Pear Geyser was active during one or two years that I spent a lot of time in the Giant cage 10 or 15 years ago.  It would fit the description of a 10-ish foot geyser playing from a pool in the Round Spring Group.

The OF logbook (as transcribed on the GOSA web site) shows reported activity in 2001, 2002 and 2004.  The logbook record is almost certainly incomplete, and I bear some of the blame for that.

Here's what I can remember of the eruptions.
The years I saw Pear erupt, it was cyclic in its activity.  Episodes of frequent eruptions (intervals <20 minutes) were separated by an undetermined number of hours of quiet.  A pool nearby was full and overflowing during Pear's series of eruptions and often not full at other times.  That's probably the feature listed as "Pear Spring" in T. Scott Bryan's book (3rd edition).

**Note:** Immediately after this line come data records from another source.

(** ** block, unblock and is_blocked *)

(** C1: for a name the validator accepts, [block_executable] always returns;
    it succeeds whenever the caller is elevated, and after a successful call
    [is_blocked] returns true.  [unblock_executable] always returns; it
    succeeds whenever the caller is elevated, and after a successful call
    [is_blocked] returns false. *)
Theorem block_unblock_then_is_blocked (ucd : UnicodeData) (n : pystr) (w : World) :
  _validate_exe_name ucd n = true ->
  (exists ok msg w',
     block_executable ucd n w = (Ret (ok, msg), w') /\
     (elevated w = true -> ok = true) /\
     (ok = true -> is_blocked ucd n w' = (Ret true, w')))
  /\
  (exists ok msg w',
     unblock_executable ucd n w = (Ret (ok, msg), w') /\
     (elevated w = true -> ok = true) /\
     (ok = true -> is_blocked ucd n w' = (Ret false, w'))).
Proof.
  intros Hv. split.
  - rewrite block_executable_run by exact Hv.
    destruct (elevated w) eqn:He; do 3 eexists; (split; [reflexivity|]); split;
      try discriminate; try reflexivity.
    intros _. rewrite is_blocked_run, Hv, marker_active_with_marker by exact He.
    reflexivity.
  - rewrite unblock_executable_run by exact Hv.
    destruct (hklm w !! key_path n) as [k|] eqn:Hk; [destruct (elevated w) eqn:He|];
      do 3 eexists; (split; [reflexivity|]); split; try discriminate; try reflexivity.
    + intros _. rewrite is_blocked_run, Hv, marker_active_without_marker. reflexivity.
    + intros _. rewrite is_blocked_run, Hv, marker_active_no_key by exact Hk. reflexivity.
Qed.

(** The hypothesis of C1 at [ya.exe] on the elevated machine: both calls
    return. *)
Lemma block_unblock_then_is_blocked_witness :
  _validate_exe_name ucd_russian (cp "ya.exe") = true /\
  ((exists ok msg w',
      block_executable ucd_russian (cp "ya.exe") w_admin = (Ret (ok, msg), w') /\
      (elevated w_admin = true -> ok = true) /\
      (ok = true -> is_blocked ucd_russian (cp "ya.exe") w' = (Ret true, w')))
   /\
   (exists ok msg w',
      unblock_executable ucd_russian (cp "ya.exe") w_admin = (Ret (ok, msg), w') /\
      (elevated w_admin = true -> ok = true) /\
      (ok = true -> is_blocked ucd_russian (cp "ya.exe") w' = (Ret false, w')))).
Proof.
  assert (H : _validate_exe_name ucd_russian (cp "ya.exe") = true) by reflexivity.
  split; [exact H|].
  exact (block_unblock_then_is_blocked ucd_russian (cp "ya.exe") w_admin H).
Defined.

(** C4: for a name the validator accepts, a [block_executable] that
    succeeded succeeds again with the same message, leaves the world as the
    first call left it, and [is_blocked] is true; likewise a second
    [unblock_executable] succeeds, changes nothing, and [is_blocked] is
    false.  An elevated caller's first call does succeed. *)
Theorem block_unblock_idempotent (ucd : UnicodeData) (n : pystr) (w : World) :
  _validate_exe_name ucd n = true ->
  (forall msg w1,
     block_executable ucd n w = (Ret (true, msg), w1) ->
     block_executable ucd n w1 = (Ret (true, msg), w1) /\
     is_blocked ucd n w1 = (Ret true, w1))
  /\
  (forall msg w1,
     unblock_executable ucd n w = (Ret (true, msg), w1) ->
     unblock_executable ucd n w1 = (Ret (true, msg), w1) /\
     is_blocked ucd n w1 = (Ret false, w1))
  /\
  (elevated w = true ->
   (exists msg w1, block_executable ucd n w = (Ret (true, msg), w1)) /\
   (exists msg w1, unblock_executable ucd n w = (Ret (true, msg), w1))).
Proof.
  intros Hv. split; [|split].
  - intros msg w1. rewrite block_executable_run by exact Hv.
    destruct (elevated w) eqn:He; [|discriminate].
    intros [= <- <-]. split.
    + rewrite block_executable_run by exact Hv.
      unfold with_marker at 1. cbn [elevated set_hklm]. rewrite He.
      fold (with_marker n w). rewrite with_marker_twice. reflexivity.
    + rewrite is_blocked_run, Hv, marker_active_with_marker by exact He. reflexivity.
  - intros msg w1. rewrite unblock_executable_run by exact Hv.
    destruct (hklm w !! key_path n) as [k|] eqn:Hk.
    + destruct (elevated w) eqn:He; [|discriminate].
      intros [= <- <-]. split.
      * rewrite unblock_executable_run by exact Hv.
        rewrite without_marker_lookup.
        destruct (key_has_subkeys k) eqn:Hs; [|reflexivity].
        replace (elevated (without_marker n k w)) with true
          by (unfold without_marker; rewrite Hs; symmetry; exact He).
        rewrite without_marker_twice by exact Hs. reflexivity.
      * rewrite is_blocked_run, Hv, marker_active_without_marker. reflexivity.
    + intros [= <- <-]. split.
      * rewrite unblock_executable_run, Hk by exact Hv. reflexivity.
      * rewrite is_blocked_run, Hv, marker_active_no_key by exact Hk. reflexivity.
  - intros He. split.
    + rewrite block_executable_run, He by exact Hv. eauto.
    + rewrite unblock_executable_run, He by exact Hv.
      destruct (hklm w !! key_path n); eauto.
Qed.

(** The hypothesis of C4 at [ya.exe] on the elevated machine, where the
    first calls succeed. *)
Lemma block_unblock_idempotent_witness :
  _validate_exe_name ucd_russian (cp "ya.exe") = true /\
  (exists msg w1, block_executable ucd_russian (cp "ya.exe") w_admin = (Ret (true, msg), w1)) /\
  (exists msg w1, unblock_executable ucd_russian (cp "ya.exe") w_admin = (Ret (true, msg), w1)).
Proof.
  assert (H : _validate_exe_name ucd_russian (cp "ya.exe") = true) by reflexivity.
  split; [exact H|].
  exact (proj2 (proj2 (block_unblock_idempotent ucd_russian (cp "ya.exe") w_admin H))
           eq_refl).
Defined.

(** C3 (amended): a caller that is not elevated never changes the registry.
    [block_executable] fails, with the missing-rights message for a name the
    validator accepts and the invalid-name message otherwise;
    [unblock_executable] fails with the missing-rights message when the key
    of the name is there, and succeeds, having done nothing, when it is
    not. *)
Theorem unelevated_leaves_registry (ucd : UnicodeData) (n : pystr) (w : World) :
  elevated w = false ->
  block_executable ucd n w =
    (Ret (false, if _validate_exe_name ucd n then MsgNoAdminBlock n else MsgInvalidName n), w)
  /\
  unblock_executable ucd n w =
    (Ret (if _validate_exe_name ucd n
          then match hklm w !! key_path n with
               | Some _ => (false, MsgNoAdminUnblock n)
               | None => (true, MsgUnblocked n)
               end
          else (false, MsgInvalidName n)), w).
Proof.
  intros He. destruct (_validate_exe_name ucd n) eqn:Hv.
  - rewrite block_executable_run, unblock_executable_run, He by exact Hv.
    split; [reflexivity|]. destruct (hklm w !! key_path n); reflexivity.
  - unfold block_executable, unblock_executable. rewrite Hv. split; reflexivity.
Qed.

(** The hypothesis of C3 on the machine where [ya.exe] is blocked and the
    caller is not elevated. *)
Lemma unelevated_leaves_registry_witness :
  elevated w_user_blocked = false /\
  block_executable ucd_russian (cp "ya.exe") w_user_blocked =
    (Ret (false, MsgNoAdminBlock (cp "ya.exe")), w_user_blocked) /\
  unblock_executable ucd_russian (cp "ya.exe") w_user_blocked =
    (Ret (false, MsgNoAdminUnblock (cp "ya.exe")), w_user_blocked).
Proof.
  split; [reflexivity|].
  exact (unelevated_leaves_registry ucd_russian (cp "ya.exe") w_user_blocked eq_refl).
Defined.

(** C3 (as stated) fails: without elevation [unblock_executable] of a name
    that has no key reports success, not a permission failure, and
    [block_executable] of an invalid name reports the invalid name. *)
Lemma unelevated_unblock_succeeds :
  elevated w_user = false /\
  unblock_executable ucd_russian (cp "browser.exe") w_user =
    (Ret (true, MsgUnblocked (cp "browser.exe")), w_user) /\
  block_executable ucd_russian (cp "../evil.exe") w_user =
    (Ret (false, MsgInvalidName (cp "../evil.exe")), w_user).
Proof. vm_compute. auto. Qed.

When I say the nearby pool was full and overflowing, what I actually mean is that there was a larger steam cloud over the pool location and continuing along the presumed runoff channel.  That's all you can see of it from the trail.

Michael Goldberg
Michael.Goldberg at uc.edu<mailto:Michael.Goldberg at uc.edu>

On Tue, 2 Jul 2013, Barrett Southworth wrote:

> I saw whatever pool it was erupting on 6/27, around 4 pm.
>
> On 6/30/2013 11:19 PM, Micah Kipple wrote:
> Round Spring Geyser and UNNG-RSG-2 beside it are both active, although
>>
>> I have not sat down and studied them yet. I have also received reports that there are periodic 10+ foot eruptions from a pool somewhere around them. I might have to sit on them this week and verify those reports, although it is possible that it could be a separate freak event.